ST. PAUL, Minn. (FOX 9) - As the coronavirus surges in Minnesota, Republican lawmakers let Gov. Tim Walz keep his emergency powers without a fight during Thursday's unprecedented sixth special session of 2020.
More than 60 percent of senators decided to vote from home Thursday. Republican Sen. Dave Senjem told FOX 9 he tested positive over the weekend after developing a slight cough, and was isolating at home in Rochester but feeling better.
Senjem said he attended Senate Republicans' leadership election last Thursday before feeling symptoms. He said he likely got the virus before that, while campaigning in his district last week.
There were plenty of empty seats in the Senate on Thursday.
Senate Majority Leader Paul Gazelka did not say if Senjem's positive test was a reason why the Senate GOP did not vote on emergency powers Thursday. Instead, Gazelka said Republicans had made their position on Walz's powers clear and did not need to take another vote.
"We’re really just trying to get in and out of this special session," Gazelka, R-East Gull Lake, said during an interview on Minnesota Public Radio. "I think we’ve made it pretty clear you don’t need emergency powers to deal with the virus.
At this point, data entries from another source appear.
(** The nodes are enough fuel. *)
Lemma levels_size h l c : repr h l c -> (levels c <= size h)%nat.
Proof.
  intros Hc. remember (size h) as n eqn:Hn. revert h l c Hc Hn. induction n as [|n IH]; intros h l c Hc Hn.
  { assert (exists x, h !! l = Some x) as [x Hx] by (destruct Hc; by eexists).
    symmetry in Hn. apply map_size_empty_inv in Hn as ->. by rewrite lookup_empty in Hx. }
  assert (forall node k inner ci, h !! l = Some (node, k) -> children node = [inner] -> repr h inner ci ->
    (levels ci <= n)%nat) as Hin.
  { intros node k inner ci Hl Hch Hci. apply (IH (delete l h) inner); [|].
    - eapply repr_frame; [|exact Hci]. intros m Hm. rewrite lookup_delete_ne; [done|]. intros <-.
      by apply (inside_acyclic _ _ _ _ _ _ Hl Hch Hc).
    - rewrite map_size_delete, Hl. lia. }
  inversion Hc as [l' c' k Hl Hp|l' inner nulls k ci Hl Hci|l' inner offsets k ci Hl Hci]; subst.
  - destruct c; cbn in *; lia || done.
  - cbn. specialize (Hin _ _ inner ci Hl eq_refl Hci). lia.
  - cbn. specialize (Hin _ _ inner ci Hl eq_refl Hci). lia.
Qed.

(** ** Counting the references *)

(** The references to [m] among the children [cs] of the nodes. *)
Definition refs_of (cs : gmap nat (list nat)) (m : nat) : nat :=
  map_fold (fun _ c acc => count_occ Nat.eq_dec c m + acc)%nat 0%nat cs.

Definition links (h : Heap) : gmap nat (list nat) := (fun x => children x.1) <$> h.

Definition refs (h : Heap) (m : nat) : nat := refs_of (links h) m.

Definition count_of (h : Heap) (m : nat) : nat := match h !! m with Some (_, k) => k | None => 0%nat end.

(** Each count is the number of references, from columns and from nodes; the
    columns that live are [roots]. *)
Definition counted (h : Heap) (roots : list nat) : Prop :=
  forall m, count_of h m = (refs h m + count_occ Nat.eq_dec roots m)%nat.

Lemma refs_of_delete cs p c m :
  cs !! p = Some c -> refs_of cs m = (count_occ Nat.eq_dec c m + refs_of (delete p cs) m)%nat.
Proof. intros Hp. unfold refs_of. rewrite (map_fold_delete_L _ _ p c); [done| |done]. intros; lia. Qed.

Lemma refs_of_insert cs p c m :
  cs !! p = None -> refs_of (<[p:=c]> cs) m = (count_occ Nat.eq_dec c m + refs_of cs m)%nat.
Proof. intros Hp. unfold refs_of. rewrite map_fold_insert_L; [done| |done]. intros; lia. Qed.

Lemma links_lookup h p n k : h !! p = Some (n, k) -> links h !! p = Some (children n).
Proof. intros Hp. unfold links. by rewrite lookup_fmap, Hp. Qed.

Lemma occ_in l ls : l ∈ ls -> (0 < count_occ Nat.eq_dec ls l)%nat.
Proof. rewrite list_elem_of_In. apply count_occ_In. Qed.

(** A child has its parent's reference. *)
Lemma refs_parent h p n k m : h !! p = Some (n, k) -> m ∈ children n -> (0 < refs h m)%nat.
Proof. intros Hp%links_lookup Hm%occ_in. unfold refs. rewrite (refs_of_delete _ _ _ _ Hp). lia. Qed.

Lemma refs_parents h p1 n1 k1 p2 n2 k2 m :
  h !! p1 = Some (n1, k1) -> h !! p2 = Some (n2, k2) -> m ∈ children n1 -> m ∈ children n2 -> p1 <> p2 ->
  (1 < refs h m)%nat.
Proof.
  intros H1%links_lookup H2%links_lookup Hm1%occ_in Hm2%occ_in Hne. unfold refs.
  rewrite (refs_of_delete _ _ _ _ H1), (refs_of_delete _ p2 (children n2)); [lia|].
  by rewrite lookup_delete_ne.
Qed.

Lemma counted_shape h h' roots : same_shape h h' -> counted h roots -> counted h' roots.
Proof.
  intros Hs Hc m. assert (links h' = links h) as Hl.
  { apply map_eq. intros i. unfold links. rewrite !lookup_fmap. specialize (Hs i).
    destruct (h' !! i) as [[]|], (h !! i) as [[]|]; cbn in *; congruence. }
  unfold refs. rewrite Hl. specialize (Hc m). unfold refs in Hc. rewrite <- Hc.
  unfold count_of. specialize (Hs m). destruct (h' !! m) as [[]|], (h !! m) as [[]|]; cbn in *; congruence.
Qed.

(** ** Pushes are not seen elsewhere *)

(** A node with one reference is inside a column only together with its parent. *)
Lemma only_parent h roots r p n k m j :
  counted h roots -> r ∈ roots -> h !! p = Some (n, k) -> m ∈ children n -> h !! m = Some (j, 1%nat) ->
  inside h r m -> inside h r p.
Proof.
  intros Hc Hr%occ_in Hp Hm Hone Hi. pose proof (Hc m) as Hcm. unfold count_of in Hcm. rewrite Hone in Hcm.
  pose proof (refs_parent _ _ _ _ _ Hp Hm). destruct Hi as [|q nq kq m Hi Hq Hin]; [lia|].
  destruct (decide (p = q)) as [->|Hne]; [done|].
  pose proof (refs_parents _ _ _ _ _ _ _ _ Hp Hq Hm Hin Hne). lia.
Qed.

(** The heap beyond [l] as [r] sees it. *)
Definition unseen (r : nat) (h h' : Heap) : Prop :=
  same_shape h h' /\ forall m, inside h r m -> h' !! m = h !! m.

Lemma unseen_trans r h1 h2 h3 : unseen r h1 h2 -> unseen r h2 h3 -> unseen r h1 h3.
Proof.
  intros [Hs12 Hm12] [Hs23 Hm23]. split; [by eapply same_shape_trans|].
  intros m Hm. rewrite Hm23, Hm12; [done..|]. by eapply inside_shape.
Qed.

Lemma unseen_insert r h l n n' k :
  h !! l = Some (n, k) -> children n' = children n -> ~ inside h r l -> unseen r h (<[l:=(n', k)]> h).
Proof.
  intros Hl Hn Hi. split; [by apply (same_shape_insert _ _ n)|]. intros m Hm.
  rewrite lookup_insert_ne; [done|]. by intros <-.
Qed.

Lemma heap_push_unseen fuel roots r l v h h' :
  counted h roots -> r ∈ roots -> ~ inside h r l -> heap_push fuel l v h = Ok h' -> unseen r h h'.
Proof.
  revert l v h h'. induction fuel as [|fuel IH]; intros l v h h' Hc Hr Hout; [done|]. cbn [heap_push].
  assert (forall n n' k inner h1, h !! l = Some (n, k) -> children n = [inner] -> children n' = [inner] ->
    unseen r h h1 -> unseen r h (<[l:=(n', k)]> h1)) as Hafter.
  { intros n n' k inner h1 Hl Hn Hn' Hu. eapply unseen_trans; [exact Hu|].
    destruct Hu as [Hs Hm]. destruct (same_shape_lookup _ _ _ _ _ Hs Hl) as (n1 & Hl1 & Hc1).
    eapply unseen_insert; [exact Hl1|congruence|]. intros Hi. apply Hout.
    eapply inside_shape; [by apply same_shape_sym|done]. }
  assert (forall n k inner, h !! l = Some (n, k) -> children n = [inner] -> is_Some (get_mut inner h) ->
    ~ inside h r inner) as Hinner.
  { intros n k inner Hl Hn [j Hj] Hi. apply Hout. unfold get_mut in Hj.
    destruct (h !! inner) as [[j' [|[|]]]|] eqn:Hj'; try done.
    eapply only_parent; [done|done|exact Hl| |exact Hj'|done]. rewrite Hn. by left. }
  destruct (h !! l) as [[[c|inner nulls|inner offsets] k]|] eqn:Hl; [..|done].
  - rewrite bind_Ok. intros (c' & _ & [= <-]). by eapply unseen_insert.
  - destruct (get_mut inner h) as [j|] eqn:Hg; [|done]. cbn [unwrap mbind outcome_bind].
    destruct (nullable_item v) as [[w null]| | |]; try done. cbn [mbind outcome_bind].
    rewrite bind_Ok. intros (h1 & H1 & [= <-]). eapply Hafter; [done..|].
    eapply IH; [done|done| |exact H1]. eapply Hinner; [done..|by exists j].
  - destruct v; try done. destruct (get_mut inner h) as [j|] eqn:Hg; [|done]. cbn [unwrap mbind outcome_bind].
    destruct (arith_u 64 _); try done. cbn [mbind outcome_bind].
    rewrite bind_Ok. intros (h1 & H1 & [= <-]). eapply Hafter; [done..|].
    assert (~ inside h r inner) as Hi by (eapply Hinner; [done..|by exists j]).
    clear -IH H1 Hc Hr Hi. revert h Hc Hi H1. induction vs as [|w vs IHvs]; intros h Hc Hi; cbn [for_each].
    { intros [= <-]. by split. }
    rewrite bind_Ok. intros (h2 & H2 & H3). pose proof (IH _ _ _ _ Hc Hr Hi H2) as Hu.
    eapply unseen_trans; [exact Hu|]. apply IHvs; [by eapply counted_shape; [apply Hu|]| |done].
    intros Hi2. apply Hi. eapply inside_shape; [apply same_shape_sym, Hu|done].
Qed.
We’ve always said the virus was serious."
At least 22 of the 35 Republican members did not attend Thursday's special session in person. A spokeswoman for the Senate GOP would not say how many were quarantining or if anyone else had tested positive.
"I can’t comment on any medical diagnosis as a matter of personal privacy," said Rachel Aplikowski, the GOP spokeswoman.
At least 19 Democrats did not attend the special session in person. John Pollard, chief of staff for Senate Democratic Leader Susan Kent, said no DFL senators have tested positive since Sen. Dan Sparks of Austin two weeks ago.
Minnesota has recorded 36,989 new cases and 238 deaths over the past seven days. That number of deaths is more than what Minnesota reported for the entire month in either July, August, or September. Hospital executives have said their facilities are running short on staffing, with hundreds of workers off the job after exposure within the community.
The Senate has voted in each of the previous five months to end Walz's powers. But stripping Walz of his emergency powers requires votes in both the House and Senate, and the Democratic-controlled House has never gone along.
In the House on Thursday, retiring Democratic Rep. Alice Mann, a hospital physician, pleaded with colleagues to take the virus seriously.
"We are not OK," said Mann, DFL-Lakeville, said of health care workers. "We are struggling to take care of you. We are struggling to take care of your family."
On a 73-60 procedural vote, the House blocked a bill that would've required up-or-down votes on each of Walz's executive orders after 30 days passed since the governor issued them. The bill required a supermajority to even come up for consideration Thursday.
House Republican Leader Kurt Daudt said Democrats were trying to "snuff out" collaboration with the GOP, though he said the virus "is serious" and encouraged members to wear masks on the House floor, which some Republicans have not.
"It is real, and people should wear masks, and they should be careful, and they should social distance," said Daudt, R-Crown. "Do you need me to repeat that? COVID is serious."